Background/Purpose:

Systemic sclerosis (SSc) autoantibodies (aAbs) are invaluable for SSc diagnosis and prognosis. Anti-centromere (ACA), anti-topoisomerase I (ATA) and anti-RNA polymerase III (RNAP) have been incorporated into SSc classification criteria, whereas anti-Th/To is much less commonly tested. Meanwhile, newly discovered anti-BICD2 seems particularly interesting in predicting milder SSc.

Our goal was to characterize the aAb profile in French Canadian SSc patients and its correlation with clinical features, nailfold capillaroscopy (NCM) findings and survival rates.

Methods:

Biobanked sera obtained at first visit from 303 SSc patients were tested for SSc aAbs by indirect immunofluorescence, ELISA and immunoblotting.
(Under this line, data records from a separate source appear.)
Lemma memmove_movnt_queued f dest src len p w :
  pm_wf p -> 0 <= dest -> 0 < len -> dest + len + 256 <= 2 ^ 64 -> src <> dest -> covered dest src len ->
  in_range dest len w = true -> queued (memmove_nodrain_movnt f dest src len p).2 w.
Proof.
  intros Hwf Hd Hl He Hne Hc Hw. assert (inside dest len w) as Hi by done. unfold memmove_nodrain_movnt.
  rewrite (proj2 (Z.eqb_neq len 0)), (proj2 (Z.eqb_neq src dest)) by lia. zcase; cbn [snd].
  - pose proof (Z.mod_pos_bound dest 64 ltac:(lia)). destruct (Z.eq_dec (dest mod 64) 0).
    + eapply ca_put; [by apply carries_memmove_fwd; try lia|done|done].
    + destruct Hc as [?|[?|?]]; [lia|lia|]. eapply ca_put; [by apply carries_memmove_short; try lia|done|done].
  - eapply ca_put; [by apply carries_memmove_back; try lia|done|done].
Qed.

(** After [pmem_memmove_persist] the copy survives a power failure: always
    with the cached copy routine; with the non-temporal one when the drain has
    a fence and the copy runs backwards, starts at a cache-line boundary or
    stays inside one line. *)
Theorem pmem_memmove_durable (c : option cpu) (e : environ) (dest src len : Z) (p : pm) (m' : mem)
  (Hwf : pm_wf p) (Hd : 0 <= dest) (Hs : 0 <= src) (Hl : 0 < len)
  (He : dest + len + 256 <= 2 ^ 64) (He' : src + len <= 2 ^ 64)
  (Hm : Func_movnt (pmem_init c e) = true ->
        fenced (pmem_init c e) = true /\ src <> dest /\ covered dest src len)
  (Hcrash : crash_image (pmem_memmove_persist (pmem_init c e) dest src len p).2 m') :
  agree m' (mwrite (view p) dest (mread (view p) src len)) dest len.
Proof.
  set (f := pmem_init c e) in *. unfold pmem_memmove_persist, pmem_memmove_nodrain in Hcrash.
  destruct (Func_movnt f) eqn:Ef.
  - destruct (Hm eq_refl) as (Hf & Hne & Hc).
    pose proof (memmove_nodrain_movnt_view f dest src len p ltac:(lia) ltac:(lia) ltac:(lia) ltac:(lia) ltac:(lia)) as Hv.
    pose proof (fun w => memmove_movnt_queued f dest src len p w Hwf Hd Hl He Hne Hc) as Hq.
    destruct (memmove_nodrain_movnt f dest src len p) as [r q]. cbn [snd] in *.
    eapply agree_trans; [|intros z _; apply Hv]. rewrite <- (pmem_drain_view f q).
    apply settled_agree; [|done]. intros w Hw. apply pmem_drain_settles; auto.
  - unfold memmove_nodrain_normal in Hcrash. cbn [snd] in Hcrash.
    change (pmem_drain f (pmem_flush f dest len ?q)) with (pmem_persist f dest len q) in Hcrash.
    assert (view (pmem_persist f dest len (store p dest (load p src len))) = mwrite (view p) dest (mread (view p) src len)) as <-.
    { unfold pmem_persist. by rewrite pmem_drain_view, pmem_flush_view by lia. }
    apply settled_agree; [|done]. intros w Hw. apply pmem_init_normal_settles; try lia; [|done]. by apply exec_wf.
Qed.

(** CPUs with SSE2, and with CLWB or only CLFLUSH. *)
Definition cpu_clwb : cpu :=
  {| has_clflush := true; has_clwb := true; has_clflushopt := false; has_pcommit := false; has_sse2 := true |}.
Definition cpu_clflush : cpu :=
  {| has_clflush := true; has_clwb := false; has_clflushopt := false; has_pcommit := false; has_sse2 := true |}.
Definition env_plain : environ :=
  {| PMEM_NO_CLWB := false; PMEM_NO_CLFLUSHOPT := false; PMEM_NO_PCOMMIT := false; PMEM_NO_MOVNT := false;
     PMEM_IS_PMEM_FORCE := None |}.
(* ===== verification/Durable.v ===== *)
(** Durable: a store followed by a persist, as one durable write.

    [Prog] and the allocator record durable writes and describe a power failure
    by [crashed]: earlier writes are on the media, the one in flight is torn.
    Here the cache machine of [Persist] is shown to refine that description
    when every store is followed by [pmem_persist] or [pmem_msync] of its
    range, wherever in the instructions the power fails. *)

From S2P Require Import Prelude Mem Util Prog Persist Pmem PmemSpec Log LogSpec.

Section Durable.
Context (e : lenv) (is_pmem : bool).

Definition ev_off (ev : event) : Z := match ev with EvWrite off _ => off | EvZero off _ => off end.
Definition ev_bytes (ev : event) : list byte :=
  match ev with EvWrite _ bs => bs | EvZero _ n => replicate (Z.to_nat n) x00 end.
Definition ev_len (ev : event) : Z := Z.of_nat (length (ev_bytes ev)).

(** "store; if (is_pmem) pmem_persist(...); else pmem_msync(...);" *)
Definition durable_write (p : pm) (ev : event) : pm :=
  let p := store p (ev_off ev) (ev_bytes ev) in
  if is_pmem then pmem_persist (le_funcs e) (ev_off ev) (ev_len ev) p
  else snd (pmem_msync (le_Pagesize e) (le_msync e) (ev_off ev) (ev_len ev) p).

Definition write_insns (ev : event) : list insn :=
  IStore (ev_off ev) (ev_bytes ev) :: range_insns e is_pmem (ev_off ev) (ev_len ev).

(** The write is inside the address space. *)
Definition ev_ok (ev : event) : Prop := 0 <= ev_off ev /\ ev_off ev + ev_len ev + 64 <= 2 ^ 64.

Context (He : persist_ok e).

Lemma durable_write_insns p ev : ev_ok ev -> durable_write p ev = execs p (write_insns ev).
Proof.
  intros [Ho Hl]. unfold durable_write, write_insns. cbn [execs fold_left].
  rewrite (persist_insns e He (ev_off ev) (ev_len ev)); [done|done|unfold ev_len; lia|done].
Qed.

Lemma durable_writes_insns evs : forall p, Forall ev_ok evs ->
  fold_left durable_write evs p = execs p (flat_map write_insns evs).
Proof.
  induction evs as [|ev evs IH]; intros p Hok; [done|]. apply Forall_cons in Hok as [Hev Hok].
  cbn [fold_left flat_map]. by rewrite execs_app, <- durable_write_insns, IH.
Qed.

Lemma mzero_write m off n : mzero m off n ≡ mwrite m off (replicate (Z.to_nat n) x00).
Proof.
  intros z. destruct (Z.lt_ge_cases z off); [rewrite mzero_out, mwrite_out by lia; done|].
  destruct (Z.lt_ge_cases z (off + n)).
  - rewrite mzero_in, mwrite_in by (try rewrite length_replicate; lia).
    symmetry. destruct (nth_in_or_default (Z.to_nat (z - off)) (replicate (Z.to_nat n) x00) x00) as [Hin|?]; [|done].
    apply list_elem_of_In, elem_of_replicate in Hin as [? _]. done.
  - rewrite mzero_out by lia. symmetry. apply mwrite_out. rewrite length_replicate. lia.
Qed.

Lemma write_settled p ev :
  pm_wf p -> (forall w, settled p w) -> ev_ok ev -> forall w, settled (execs p (write_insns ev)) w.
Proof.
  intros Hwf Hs [Ho Hl] w. unfold write_insns. cbn [execs fold_left].
  destruct (in_range (ev_off ev) (ev_len ev) w) eqn:E.
  - apply range_settled; [done|done|unfold ev_len; lia|done|by apply exec_wf|done].
  - assert (settled (exec p (IStore (ev_off ev) (ev_bytes ev))) w) as Hw by (by apply store_keeps).
    revert Hw. generalize (exec p (IStore (ev_off ev) (ev_bytes ev))). pose proof (range_quiet e is_pmem (ev_off ev) (ev_len ev)) as Hq.
    induction Hq as [|i l Hi _ IH]; intros q Hw; [done|]. cbn [fold_left]. apply IH. apply flush_keeps; [by destruct i|done].
Qed.

Lemma torn_proper m1 m2 off bs m' : m1 ≡ m2 -> torn m1 off bs m' -> torn m2 off bs m'.
Proof.
  intros Hm Ht w. destruct (Ht w) as [H|H]; [left|right]; intros a Ha; rewrite (H a Ha); [apply Hm|].
  by apply mwrite_proper.
Qed.

Lemma crashed_proper m1 m2 evs m' : m1 ≡ m2 -> crashed m1 evs m' -> crashed m2 evs m'.
Proof.
  intros Hm Hc. revert m2 Hm. induction Hc as [m m' Hd|m ev evs m' Ht|m ev evs m' Hc IH]; intros m2 Hm.
  - apply crashed_done. by rewrite Hd.
  - apply crashed_now. destruct ev; by eapply torn_proper.
  - apply crashed_later. apply IH. destruct ev; cbn; by rewrite Hm.
Qed.

(** While one write is in flight the media is torn. *)
Lemma write_crash_torn p ev j m' :
  pm_wf p -> (forall w, settled p w) -> crash_image (execs p (take j (write_insns ev))) m' -> torn_event (view p) ev m'.
Proof.
  intros Hwf Hs Hc. assert (torn (view p) (ev_off ev) (ev_bytes ev) m') as Ht; [|by destruct ev].
  destruct j as [|j].
  - intros w. left. pose proof (settled_image p m' Hs Hc) as Hm. intros a _. apply Hm.
  - cbn [take write_insns execs fold_left] in Hc.
    apply crash_execs in Hc; [|by apply exec_wf|apply Forall_take, range_quiet].
    intros w. destruct (Hc w) as (v & Hv & Ha). cbn [exec do_store cand] in Hv.
    apply elem_of_cons in Hv as [->|Hv]; [by right|left]. eapply agree_trans; [exact Ha|by apply Hs].
Qed.

Lemma apply_write p ev : view (execs p (write_insns ev)) ≡ apply_event (view p) ev.
Proof.
  unfold write_insns. cbn [execs fold_left].
  pose proof (execs_view (range_insns e is_pmem (ev_off ev) (ev_len ev)) (exec p (IStore (ev_off ev) (ev_bytes ev)))
    (range_quiet e is_pmem _ _)) as Hv. unfold execs in Hv. rewrite Hv.
  destruct ev; cbn; [done|]. symmetry. apply mzero_write.
Qed.

Lemma writes_crash evs : forall p j m',
  pm_wf p -> (forall w, settled p w) -> Forall ev_ok evs ->
  crash_image (execs p (take j (flat_map write_insns evs))) m' -> crashed (view p) evs m'.
Proof.
  induction evs as [|ev evs IH]; intros p j m' Hwf Hs Hok Hc.
  - apply crashed_done. cbn [flat_map] in Hc. rewrite take_nil in Hc. by apply settled_image.
  - apply Forall_cons in Hok as [Hev Hok]. cbn [flat_map] in Hc.
    destruct (Nat.le_gt_cases j (length (write_insns ev))) as [Hj|Hj].
    + rewrite take_app_le in Hc by done. apply crashed_now. by eapply write_crash_torn.
    + rewrite take_app_ge, execs_app in Hc by lia. apply crashed_later.
      eapply crashed_proper; [apply apply_write|].
      eapply IH; [by apply execs_wf|by apply write_settled|done|exact Hc].
Qed.

(** Durable writes behave as [crashed] describes: running a sequence of
    stores, each followed by [pmem_persist] or [pmem_msync] of its range, is a
    sequence of instructions that stores the bytes, and a power failure after
    any number of those instructions leaves a media on which some first writes
    are complete and the next one is torn into aligned words. *)
Theorem durable_writes_crash (p : pm) (evs : list event)
  (Hwf : pm_wf p) (Hs : forall w, settled p w) (Hok : Forall ev_ok evs) :
  exists insns, fold_left durable_write evs p = execs p insns /\
    view (execs p insns) ≡ apply_events (view p) evs /\
    forall j m', crash_image (execs p (take j insns)) m' -> crashed (view p) evs m'.
Proof.
  exists (flat_map write_insns evs). split_and!.
  - by apply durable_writes_insns.
  - clear Hwf Hs Hok. revert p. induction evs as [|ev evs IH]; intros p; [done|]. cbn [flat_map]. rewrite execs_app, IH.
    cbn [apply_events fold_left]. generalize (apply_write p ev). generalize (view (execs p (write_insns ev))).
    generalize (apply_event (view p) ev). clear. induction evs as [|ev evs IH]; intros m1 m2 Hm; [done|].
    cbn [apply_events fold_left]. apply IH. destruct ev; cbn; by rewrite Hm.
  - intros j m' Hc. by eapply writes_crash.
Qed.
End Durable.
Clinical data and NCM findings at first visit were compared by aAb subsets. Survival status and causes of death were extracted from a previous study (1). Survival was estimated by Kaplan Meier analysis and additional predictors for mortality were identified.

Results:

In the 303 patients, aAb prevalence was: ACA 35% (n=145), ATA 10% (31), anti-Th/To 7% (21), anti-RNAP 4% (12) and anti-BICD2 8.9% (27). All anti-BICD2+ patients were also ACA+ and 96% had limited cutaneous SSc (lcSSc). Only the presence of puffy fingers was more prevalent in anti-BICD2+ patients compared to other ACA+ patients (37% vs 19% respectively, p=0.04). Diffuse cutaneous SSc (dcSSc) was most prevalent in ATA+ (20%) and anti-RNAP+ (68%) patients. Pulmonary fibrosis was more strongly associated with ATA than other aAbs (26% vs 9%, p=0.01). On NCM, anti-RNAP+ patients presented earlier capillary dilations after disease onset than other SSc patients (median interval 0.8 years vs 2 years, p=0.03).

Overall, 32 SSc related deaths occurred after a mean (± SD) of 9.8 (± 4.5) years following diagnosis. Risk factors associated with mortality were dcSSc (OR 2.6, CI 1.3-6.7), lung fibrosis (OR 5.5, CI 2.2-13.6), and anti-SSA/Ro presence (OR 2.5, CI 1.1-5.8). Kaplan Meier analysis of SSc related deaths showed that only ATA+ patients had a significantly lower cumulative 15 year survival rate (58%) (Fig. 1, log rank p=0.03), whereas survival was similar between other aAb subsets, including anti-BICD2.

Conclusion:

These data reaffirm and expand the importance of SSc related aAbs as prognostic markers. ATA are associated with dcSSc, lung fibrosis and worst survival in comparison to other SSc aAbs. Anti-BICD2 was always associated with ACA. The latter were both strongly associated with lcSSc and had similar survival rates. The only difference was an increased prevalence of puffy fingers in anti-BICD2+ patients.

1. Scussel-Lonzetti L, Joyal F, Raynauld JP, Roussin A, Rich E, Goulet JR, et al. Predicting mortality in systemic sclerosis: analysis of a cohort of 309 French Canadian patients with emphasis on features at diagnosis as predictive factors for survival. Medicine (Baltimore) (2002);81:154-167.